Casey v. National Union

District of Columbia Court of Appeals
Casey v. National Union, 3 D.C. App. 510 (D.C. 1894)
Alvey, Shepard

Casey v. National Union

Dissenting Opinion

Mr. Justice Shepard,

dissenting:

I concur in the reversal of the judgment, but not in the opinion of the court in its entirety. I am of opinion that the jury should have been instructed to return a verdict for the defendant

Opinion of the Court

Mr. Chief Justice Alvey

delivered the opinion ■ of the Court:

The plaintiff, the- widow of Martin V. Casey, deceased, instituted this action against the defendant, a corporation *515incorporated under the laws of the State of Ohio, as a mutual benefit association, to recover the amount of an insurance policy or benefit certificate, on the life of the deceased, Martin V. Casey. The policy or benefit certificate declared on was issued on the 29th of March, 1886, to Martin V. Casey, who then became a member of the association, for the sum of $5,000, payable to his wife Eva A. Casey, the plaintiff in this action. All dues and assessments payable to the association on the policy have been duly paid. The policy or certificate was issued under the seal of the corporation, and is declared on as a sealed instrument.

The defendant pleaded to the declaration several pleas. First, that it was not indebted as alleged; Second, that it did not promise as alleged. These two pleas were technically inappropriate to the action on a sealed instrument, but the plaintiff joined issue on them, and thereby agreed to try the case on the issues thus made. The third, fourth and fifth pleas allege, with variation of statement, the fact that the insured wilfully and intentionally committed suicide; and that, by a provision of the policy, such suicide avoided the policy on the life of the deceased. Issue was joined on these pleas also.

Among the by-laws controlling the benefit fund of the association, and subject to which by-laws the certificate or policy sued on was issued, is the following provision:

“That no benefit whatever shall be paid upon the death, of a member who commits suicide within two years after becoming a beneficial member, whether the member at the time of committing suicide be either sane or insane.”
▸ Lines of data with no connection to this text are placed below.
Class ImmediateEditor (K D A : Type) `{Draft K D} := {
  text_mode : A → bool;
  type_char : char → A → A;
  edit : Key K → A → A;
  paste : str → A → A;
  insert_char : char → A → A;
  typed : str → D → A → Prop;
  text_mode_type c a : text_mode (type_char c a) = text_mode a;
  text_mode_insert c a : text_mode (insert_char c a) = text_mode a;
  text_mode_paste s a : text_mode (paste s a) = text_mode a;
  edit_char c a : text_mode a = true → edit (KeyChar c false) a = type_char c a;
  edit_enter a : text_mode a = true → edit KeyEnter a = type_char LF a;
  typed_nil g d a : typed g d a → typed [] d (type_all type_char g a);
  typed_mode d a : typed [] d a → allows_paste_burst d = text_mode a;
  typed_before g d a : typed g d a → ∃ pre, before_cursor d = pre ++ g;
  typed_begin g k d a : typed g d a → typed g (begin_vim_edit k d) a;
  typed_input k d a : typed [] d a → typed [] (textarea_input k d) (edit k a);
  typed_char g c d a : typed g d a → g ≠ [] → text_mode a = true →
    typed (g ++ [c]) (textarea_input (KeyChar c false) d) a;
  typed_non_ascii g c d a : typed g d a → (128 <= c)%N → text_mode a = true →
    typed (g ++ [c]) (input_non_ascii c d) a;
  typed_enter g d a : typed g d a → text_mode a = true →
    typed (g ++ [LF]) (textarea_input KeyEnter d) a ∧ typed (g ++ [LF]) (textarea_insert_str [LF] d) a;
  typed_bash k d d' a : typed [] d a → leave_bash_mode k d = Some d' →
    before_cursor d = [] ∧ text_mode (edit (KeyOther k) a) = text_mode a ∧ typed [] d' (edit (KeyOther k) a);
  typed_query s d a : typed [] d a → text_mode a = true → insert_into_query s d = None;
  typed_insert c d a : typed [] d a → text_mode a = true → typed [] (insert_str [c] d) (insert_char c a);
  typed_paste s d a : typed [] d a → text_mode a = true →
    typed [] (insert_paste (sanitize_user_text (normalize_newlines s)) d) (paste s a);
  typed_retract g1 g2 d d' a n pre : typed (g1 ++ g2) d a → text_mode a = true →
    split_at_byte (before_cursor d) n = Some (pre, g2) → retract_paste_burst (N.to_nat n) d = Some d' →
    typed [] d' (type_all type_char g1 a);
}.

(** ** What a sequence of events may do

    The text that events type: characters, Enter and Tab; ticks and changes of the setting
    type nothing; other keys are not text. *)
Definition event_text {K} (e : Event K) : option str :=
  match e with
  | OnKey (KeyChar c false) => Some [c]
  | OnKey KeyEnter => Some [LF]
  | OnKey KeyTab => Some [TAB]
  | OnKey _ => None
  | OnTick | SetDisabled _ => Some []
  end.

Definition text_of {K} (es : list (Event K)) : option str :=
  foldr (λ e r, x ← event_text e; y ← r; Some (x ++ y)) (Some []) es.

(** The events take effect in their order: each key at once, or a run of text pasted as a
    whole, or its one character inserted. *)
Inductive Edits {K D A} `{ImmediateEditor K D A} : list (Event K) → A → A → Prop :=
| edits_nil a : Edits [] a a
| edits_key es k a a' : Edits es a a' → Edits (es ++ [OnKey k]) a (edit k a')
| edits_silent es e a a' : Edits es a a' → event_text e = Some [] → Edits (es ++ [e]) a a'
| edits_paste es run s a a' : Edits es a a' → text_mode a' = true → text_of run = Some s →
    Edits (es ++ run) a (paste s a')
| edits_insert es run c a a' : Edits es a a' → text_mode a' = true → text_of run = Some [c] →
    Edits (es ++ run) a (insert_char c a').

Lemma text_of_app {K} (r1 r2 : list (Event K)) s1 s2 :
  text_of r1 = Some s1 → text_of r2 = Some s2 → text_of (r1 ++ r2) = Some (s1 ++ s2).
Proof.
  intros H1 H2. revert s1 H1. induction r1 as [|e r1 IH]; simpl; intros s1 H1; [by simplify_eq|].
  destruct (event_text e) as [x|]; [|done]. simpl in *. destruct (text_of r1) as [y|]; [|done]. simplify_eq/=.
  rewrite (IH y eq_refl). simpl. by rewrite app_assoc.
Qed.

Lemma event_text_short {K} (e : Event K) s : event_text e = Some s → s = [] ∨ ∃ c, s = [c].
Proof. destruct e as [[? []| | |]| |]; simpl; intros; simplify_eq; eauto. Qed.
There have been two jury trials of the case, on the issues made by the pleadings, both of which resulted in favor of the plaintiff for the amount of the policy.

At the last trial several questions were raised as to the admissibility of evidence, and as to the giving and refusing of instructions to the jury by the court. There was also a motion for a new trial, upon the ground that the evidence was not sufficient in law to support the verdict. The mo*516tion was overruled, and an appeal was taken to the General Term of the Supreme Court of the District, from whence the case was transferred to this court under the statute.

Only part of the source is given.